The point is – and I’m desperately sorry (only joking) to disappoint Coco the Prime Minister’s environmental spokesperson – we’ve tried freezing the leftover bread but it didn’t stop the fires in California. In fact we’ve tried just about every trivial, cost free, feelgood and instantly gratifying bit of greenery we could – and nothing has changed. So when the little things don’t work it’s essential that we turn to the big, expensive and culturally challenging things – like engaging with other countries and frightening the readers of the Daily Telegraph – which is all too easy, but anyone who’s still communicating by way of telegraph is going to experience a bit of time delay in the system! Serious change is going to cost serious money – so we might have to abandon plans to tunnel under stonehenge and build half a dozen new airports.

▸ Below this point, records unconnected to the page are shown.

(** C8, as the program has it. When some accumulated record has a "Sale
    of" field, [main] writes a table with no index column whose header is
    the record keys in order of their first appearance over the
    accumulated records, without repetition, followed by auction_house,
    sale_date, lot_number, is_online, and with one row per record, in
    order: the record's value (or NaN) under each record column, then the
    four attributes decomposed from its "Sale of" cell. *)
Theorem table_layout (data : directory) (results : list Dict.t) :
  collect data = Ok results ->
  (exists d, In d results /\ Dict.mem "Sale of" d = true) ->
  main data
  = Ok (Frame.mkCsv (Frame.first_seen results ++ derived_columns)
                    (map (expected_row (Frame.first_seen results)) results))
  /\ NoDup (Frame.first_seen results)
  /\ (forall k, In k (Frame.first_seen results) <->
                exists d, In d results /\ Dict.mem k d = true)
  /\ (forall k, In k (Frame.first_seen results) ->
                In k ("Artist" :: ARTNET_CATEGORIES)).
Proof.
  intros Hcollect [d [Hd Hsale]].
  assert (Hknown := collect_known_keys data results Hcollect).
  assert (Hmem : forall k, In k (Frame.first_seen results) <->
                           exists d, In d results /\ Dict.mem k d = true).
  { intros k. rewrite in_first_seen. split; intros [d' [H1 H2]]; exists d';
      (split; [exact H1 | now apply dict_mem_keys]). }
  split; [|split; [apply nodup_first_seen | split; [exact Hmem|]]].
  - unfold main. rewrite Hcollect. cbn [bind]. apply emit_table; trivial.
    apply Hmem. now exists d.
  - intros k. now apply first_seen_known.
Qed.

Lemma table_layout_witness :
  main [("catalog.pdf", Sample.one_entry)]
  = Ok (Frame.mkCsv
          ["Artist"; "Title"; "Sale of";
           "auction_house"; "sale_date"; "lot_number"; "is_online"]
          [[VStr "Jane Doe"; VStr "Untitled";
            VStr "Christie's: Wednesday, May 15, 2024 [Lot 42] (Online)";
            VStr "Christie's"; VDate (mkDate 2024 5 15); VStr "42";
            VBool true]]).
Proof.
  refine (eq_trans
            (proj1 (table_layout [("catalog.pdf", Sample.one_entry)]
                      [parse_text Sample.entry_text] _ _)) _).
  - vm_compute. reflexivity.
  - exists (parse_text Sample.entry_text). split; [now left | reflexivity].
  - vm_compute. reflexivity.
Defined.
(** X2: two toggles in a row leave every row of the title with the flag
    that the first of them had at the start; they give back the database
    of the start exactly when the other rows of the title agreed with the
    first one. *)
Theorem toggle_twice_restores_iff_copies_agree
  (t : string) (d : db) (r0 : row) (rest : list row)
  (Hok : read_ok d) (Hsel : select (title_is t) d = r0 :: rest) :
  let d1 := snd (mark_as_read_unread t d) in
  let d2 := snd (mark_as_read_unread t d1) in
  fst (mark_as_read_unread t d1) = Ok (Some (col_read r0))
  /\ books d2
     = map (fun r => if title_is t r then set_read (col_read r0) r else r) (books d)
  /\ (d2 = d <-> Forall (fun r => col_read r = col_read r0) rest).
Proof.
  cbv zeta. unfold select in Hsel.
  set (v := 1 - col_read r0).
  set (upd := fun r => if title_is t r then set_read v r else r).
  set (back := fun r => if title_is t r then set_read (col_read r0) r else r).
  assert (H1 : mark_as_read_unread t d
               = (Ok (Some v), mkDb (map upd (books d)) (sqlite_sequence d))).
  { rewrite toggle_outcome by exact Hok. now rewrite Hsel. }
  assert (Hok1 : read_ok (mkDb (map upd (books d)) (sqlite_sequence d))).
  { pose proof (read_ok_toggle t d Hok) as H. now rewrite H1 in H. }
  assert (Hsel1 : filter (title_is t) (map upd (books d))
                  = set_read v r0 :: map (set_read v) rest).
  { unfold upd. rewrite (filter_update (title_is t) (set_read v))
      by (intros x Hx; exact Hx).
    now rewrite Hsel. }
  assert (Hmap : map back (map upd (books d)) = map back (books d)).
  { rewrite map_map. apply map_ext. intros r. unfold back, upd.
    destruct (title_is t r) eqn:E; [|now rewrite E].
    replace (title_is t (set_read v r)) with true by (symmetry; exact E).
    reflexivity. }
  assert (H2 : mark_as_read_unread t (mkDb (map upd (books d)) (sqlite_sequence d))
               = (Ok (Some (col_read r0)),
                  mkDb (map back (books d)) (sqlite_sequence d))).
  { rewrite toggle_outcome by exact Hok1. cbn [books sqlite_sequence].
    rewrite Hsel1. cbv beta iota.
    replace (1 - col_read (set_read v r0)) with (col_read r0)
      by (unfold set_read, v; cbn [col_read]; lia).
    fold back. now rewrite Hmap. }
  rewrite H1. cbn [snd]. rewrite H2. cbn [fst snd books].
  split; [reflexivity|]. split; [reflexivity|]. unfold back.
  destruct d as [l s]. cbn [books sqlite_sequence] in *.
  split.
  - intros E. injection E as E.
    pose proof (proj1 (map_fixes _ l) E) as F. clear E. rename F into E.
    apply Forall_forall. intros x Hx.
    assert (Hin : In x (filter (title_is t) l)) by (rewrite Hsel; now right).
    apply filter_In in Hin. destruct Hin as (Hin & Ht).
    specialize (E x Hin). cbv beta in E. rewrite Ht in E. now apply set_read_same.
  - intros H. f_equal. apply map_fixes. intros x Hx.
    destruct (title_is t x) eqn:Ht; [|reflexivity].
    apply set_read_same.
    assert (Hin : In x (filter (title_is t) l)) by (apply filter_In; now split).
    rewrite Hsel in Hin. destruct Hin as [<-|Hin]; [reflexivity|].
    rewrite Forall_forall in H. now apply H.
Qed.
(** C5 (as amended): for every configuration update with a valid value,
    the handler assigns the in-memory variable first and writes the store
    after.  When the store accepts the write, the reply carries the new
    value and the store holds its text; when the store refuses it, the
    handler throws, the store is unchanged and the in-memory variable
    holds the new value. *)
Theorem update_assigns_then_persists `{Host} (st : State) (req_body : JsVal) (n : Number) :
  (valid_rate (field req_body "rate") n ->
   let r := post_rate st req_body in
   KES_PER_USDT (snd r) = n /\
   (writable (db st) = true ->
      fst r = Normal (json [(js "rate", JNum n)]) /\
      getSetting (db (snd r)) (js "KES_PER_USDT") = Some (NumberToString n)) /\
   (writable (db st) = false ->
      fst r = Throw (SqliteError "attempt to write a readonly database") /\
      db (snd r) = db st)) /\
  (valid_min_deposit (field req_body "minDepositAmount") n ->
   let r := post_min_deposit st req_body in
   MIN_DEPOSIT_AMOUNT (snd r) = n /\
   (writable (db st) = true ->
      fst r = Normal (json [(js "minDepositAmount", JNum n)]) /\
      getSetting (db (snd r)) (js "MIN_DEPOSIT_AMOUNT") = Some (NumberToString n)) /\
   (writable (db st) = false ->
      fst r = Throw (SqliteError "attempt to write a readonly database") /\
      db (snd r) = db st)) /\
  (valid_min_withdrawal (field req_body "minWithdrawalAmount") n ->
   let r := post_min_withdrawal st req_body in
   MIN_WITHDRAWAL_AMOUNT (snd r) = n /\
   (writable (db st) = true ->
      fst r = Normal (json [(js "minWithdrawalAmount", JNum n)]) /\
      getSetting (db (snd r)) (js "MIN_WITHDRAWAL_AMOUNT") = Some (NumberToString n)) /\
   (writable (db st) = false ->
      fst r = Throw (SqliteError "attempt to write a readonly database") /\
      db (snd r) = db st)).
Proof.
  split; [|split].
  - intros (Hn & Ht & Hnan & Hle). unfold post_rate. cbv zeta.
    rewrite Hn, Ht, Hnan, Hle. simpl negb. simpl orb. cbv iota. cbn [db].
    split; [|split].
    + destruct (setSetting _ _ n); reflexivity.
    + intros Hw.
      destruct (setSetting_writable (db st) (js "KES_PER_USDT") n Hw) as (d' & -> & Hg & _).
      simpl. auto.
    + intros Hw. rewrite (setSetting_readonly _ _ _ Hw). simpl. auto.
  - intros (Hn & Ht & Hnan & Hle). unfold post_min_deposit. cbv zeta.
    rewrite Hn, Ht, Hnan, Hle. simpl orb. cbv iota. cbn [db].
    split; [|split].
    + destruct (setSetting _ _ n); reflexivity.
    + intros Hw.
      destruct (setSetting_writable (db st) (js "MIN_DEPOSIT_AMOUNT") n Hw)
        as (d' & -> & Hg & _).
      simpl. auto.
    + intros Hw. rewrite (setSetting_readonly _ _ _ Hw). simpl. auto.
  - intros (Hn & Ht & Hnan & Hle). unfold post_min_withdrawal. cbv zeta.
    rewrite Hn, Ht, Hnan, Hle. simpl orb. cbv iota. cbn [db].
    split; [|split].
    + destruct (setSetting _ _ n); reflexivity.
    + intros Hw.
      destruct (setSetting_writable (db st) (js "MIN_WITHDRAWAL_AMOUNT") n Hw)
        as (d' & -> & Hg & _).
      simpl. auto.
    + intros Hw. rewrite (setSetting_readonly _ _ _ Hw). simpl. auto.
Qed.
(** * hubspot-local-dev-lib: the port manager server and config generation

    A shallow embedding of [src/utils/PortManagerServer.ts], of
    [generateConfig], [getOrderedAccount] and [getOrderedConfig] from
    [src/config/configUtils.ts], and of [validateConfig] and
    [accountNameExistsInConfig] from [src/config/config_DEPRECATED.ts], with
    the properties of the port registry and of the config functions stated
    over it.

    Modelling conventions.
    - [serverPortMap] is a JavaScript object created by [{}] and used as a
      dictionary; its own properties are a [gmap string Z].  Reading
      [serverPortMap[id]] goes through the prototype chain: where there is no
      own property, the names of [Object.prototype] read as its members,
      which are truthy.  Assigning a number to [__proto__] runs the inherited
      setter, which ignores it.
    - Port numbers are integers ([Z]).  JavaScript truthiness of a number is
      "different from 0"; [undefined] is falsy.
    - An Express response object accepts one [send]; a second [send] on the
      same response raises [ERR_HTTP_HEADERS_SENT].  The response a client
      receives is the one recorded in [sent].
    - Handlers run in a state-and-exception monad over the server object and
      the response object of the request being served.  One request is
      served from start to end; interleaving of several requests at an
      [await] is not modelled.
    - An object handled by the config functions is the list of its own
      properties in property order: keys that are array indices first, in
      ascending numeric order, then the other keys in the order in which
      they were created.
    - [debug] only logs and is left out. *)

From stdpp Require Import gmap strings list fin_maps sorting.

(** ** JavaScript values, messages and errors *)

Inductive Value :=
| VStr (s : string)
| VNum (n : Z)
| VInherited (member : string)   (* [Object.prototype[member]] *)
| VUndefined.

(** [i18n(key, interpolation)]: the language table is not part of the
    sources, so a translated text is kept as the lookup key together with
    the interpolation data handed to it. *)
Record Text := i18n { textKey : string; textData : list (string * Value) }.

(** Errors.  [SystemError] stands for an error object raised by the runtime
    or by a library, carrying its [code] property when it has one.
    [ErrorWithMessage] is what [throwErrorWithMessage(identifier,
    interpolation, cause)] throws; [standardErrors] is not part of the
    sources, so the thrown error records the three arguments of the call. *)
#[warnings="-register-all"]
Inductive BaseError :=
| SystemError (errCode : option string) (errText : string)
| ErrorWithMessage (identifier : string)
                   (interpolation : list (string * Value))
                   (cause : option BaseError).

Definition code (e : BaseError) : option string :=
  match e with
  | SystemError c _ => c
  | ErrorWithMessage _ _ _ => None
  end.

Definition ERR_HTTP_HEADERS_SENT : BaseError :=
  SystemError (Some "ERR_HTTP_HEADERS_SENT")
              "Cannot set headers after they are sent to the client".

(** Truthiness of a number, and of a property read that may be [undefined]. *)
Definition truthy (n : Z) : bool := negb (n =? 0)%Z.
#[global] Arguments truthy : simpl never.

Definition truthy_opt (o : option Z) : bool :=
  match o with
  | Some n => truthy n
  | None => false
  end.

(** ** The server object and the response object *)

Abbreviation ServerPortMap := (gmap string Z).

Record PortManagerServer := {
  app : bool;            (* [this.app] is set *)
  server : bool;         (* [this.server] is set *)
  serverPortMap : ServerPortMap
}.

(** [constructor()] *)
Definition constructor : PortManagerServer :=
  {| app := false; server := false; serverPortMap := ∅ |}.

Inductive Body :=
| SendText (t : Text)
| SendPort (port : Z)                                 (* [{ port }] *)
| SendInheritedPort (member : string)
    (* [{ port }] with [port] the member of [Object.prototype] *)
| SendPorts (ports : list Z)                          (* [{ ports }] *)
| SendServers (servers : ServerPortMap) (count : nat) (* [{ servers, count }] *)
| SendStatusText (status : Z).                        (* [res.send(200)] *)

Record Response := {
  statusCode : Z;
  sent : option (Z * Body)
}.

Definition freshResponse : Response := {| statusCode := 200; sent := None |}.

Record HandlerState := {
  this : PortManagerServer;
  res : Response
}.

(** ** The handler monad *)

Inductive Outcome (A : Type) :=
| Returned (a : A)
| Thrown (e : BaseError).
Arguments Returned {A} a.
Arguments Thrown {A} e.

Definition Handler (A : Type) : Type := HandlerState → Outcome A * HandlerState.

#[global] Instance Handler_ret : MRet Handler := λ A a st, (Returned a, st).

#[global] Instance Handler_bind : MBind Handler := λ A B f m st,
  match m st with
  | (Returned a, st') => f a st'
  | (Thrown e, st') => (Thrown e, st')
  end.

Definition throw {A} (e : BaseError) : Handler A := λ st, (Thrown e, st).

Definition getServerPortMap : Handler ServerPortMap :=
  λ st, (Returned (serverPortMap (this st)), st).

Definition putServerPortMap (m : ServerPortMap) : Handler unit :=
  λ st, (Returned tt,
         {| this := {| app := app (this st); server := server (this st);
                       serverPortMap := m |};
            res := res st |}).

(** [if (c) { h }] without an [else]. *)
Definition when_ (c : bool) (h : Handler unit) : Handler unit :=
  if c then h else mret tt.

(** [res.status(c)] *)
Definition res_status (c : Z) : Handler unit :=
  λ st, (Returned tt,
         {| this := this st;
            res := {| statusCode := c; sent := sent (res st) |} |}).

(** [res.send(body)] *)
Definition res_send (b : Body) : Handler unit :=
  λ st, match sent (res st) with
        | None =>
            (Returned tt,
             {| this := this st;
                res := {| statusCode := statusCode (res st);
                          sent := Some (statusCode (res st), b) |} |})
        | Some _ => (Thrown ERR_HTTP_HEADERS_SENT, st)
        end.

(** [res.send(n)] with a number: the number is the status, the body its
    status text. *)
Definition res_send_number (n : Z) : Handler unit :=
  res_status n ;; res_send (SendStatusText n).

(** [array.forEach((x, index) => ...)], starting at [index]. *)
Fixpoint forEach {A} (f : A → nat → Handler unit) (l : list A) (index : nat)
  : Handler unit :=
  match l with
  | [] => mret tt
  | x :: l' => f x index ;; forEach f l' (S index)
  end.

(** [forEach] whose callback updates a local variable of the enclosing
    function: the variable is threaded through. *)
Fixpoint forEachWith {A L} (f : A → L → Handler L) (l : list A) (local : L)
  : Handler L :=
  match l with
  | [] => mret local
  | x :: l' => local' ← f x local; forEachWith f l' local'
  end.

(** A promise, by what it settles to. *)
Inductive Settled :=
| Resolved (port : Z)
| Rejected (e : BaseError).

(** [await Promise.all(promises)]: the values in the order of the promises,
    or the rejection of a promise that rejects (the first one in the list). *)
Fixpoint Promise_all (promises : list Settled) : Handler (list Z) :=
  match promises with
  | [] => mret []
  | Resolved p :: rest => ps ← Promise_all rest; mret (p :: ps)
  | Rejected e :: _ => throw e
  end.

(** [array[index]] read as a property key: out of range it is [undefined]. *)
Definition at_index (l : list string) (index : nat) : string :=
  default "undefined" (l !! index).

(** The property names every object created by [{}] inherits from
    [Object.prototype]; reading one of them from such an object gives a
    truthy value. *)
Definition Object_prototype_names : list string :=
  ["constructor"; "__defineGetter__"; "__defineSetter__"; "hasOwnProperty";
   "__lookupGetter__"; "__lookupSetter__"; "isPrototypeOf";
   "propertyIsEnumerable"; "toString"; "valueOf"; "__proto__";
   "toLocaleString"].

(** What reading [this.serverPortMap[instanceId]] gives: the own property,
    else the member of [Object.prototype] of that name, else [undefined]. *)
Inductive PortRead :=
| OwnPort (port : Z)
| InheritedMember
| NoProperty.

Definition readPort (m : ServerPortMap) (instanceId : string) : PortRead :=
  match m !! instanceId with
  | Some port => OwnPort port
  | None =>
      if bool_decide (instanceId ∈ Object_prototype_names)
      then InheritedMember else NoProperty
  end.

Definition truthy_read (r : PortRead) : bool :=
  match r with
  | OwnPort port => truthy port
  | InheritedMember => true
  | NoProperty => false
  end.

Definition read_value (instanceId : string) (r : PortRead) : Value :=
  match r with
  | OwnPort port => VNum port
  | InheritedMember => VInherited instanceId
  | NoProperty => VUndefined
  end.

But then, perhaps I should tell you about the first batch of pickled gherkins this season which are excellent. Did I ever mention what wonderful displacement activity gardening is?

Author: Dave Pole

I've spent my life doing a lot of things, all of them interesting and many of them great fun. When most people see my CV they probably think I'm making things up because it includes being a rather bad welder and engineering dogsbody, a potter, a groundsman and bus driver. I taught in a prison and in one of those ghastly old mental institutions as an art therapist and I spent ten years as a community artist. I was one of the founding members of Spike Island, which began life as Artspace Bristol. ! wrote a column for Bristol Evening Post (I got sacked three times, in which I take some pride) and I worked in local and network radio and then finally became an Anglican parish priest for 25 years, retiring at 68 when I realised that the institutional church and me were on different paths. What interests me? It would be easier to list what doesn't, but I love cooking and baking with our home grown ingredients. I'm fascinated by botany and wildlife in general, and botanical illustration. We have a camper van that takes us to the wild places, we love walking, especially in the hills, and we take too many photographs. But what really animates me is the question "what does it mean to be human?". I've spent my life exploring it in every possible way and the answer is ..... well, today it's sitting in the van in the rain and looking across Ramsey Sound towards Ramsey Island. But it might as easily be digging potatoes or making pickle, singing or finding an orchid or just sitting. But it sure as hell doesn't mean getting a promotion, beasting your co-workers or being obsequious to power, which ensured that my rise to greatness in the Church of England flatlined 30 years ago after about 2 days. But I'm still here and still searching for that elusive sweet spot, and I don't have to please anyone any more. Over the last 50 or so years we've had a succession of gardens, some more like wildernesses when we were both working full-time, but now we're back in the game with our two allotments in Bath.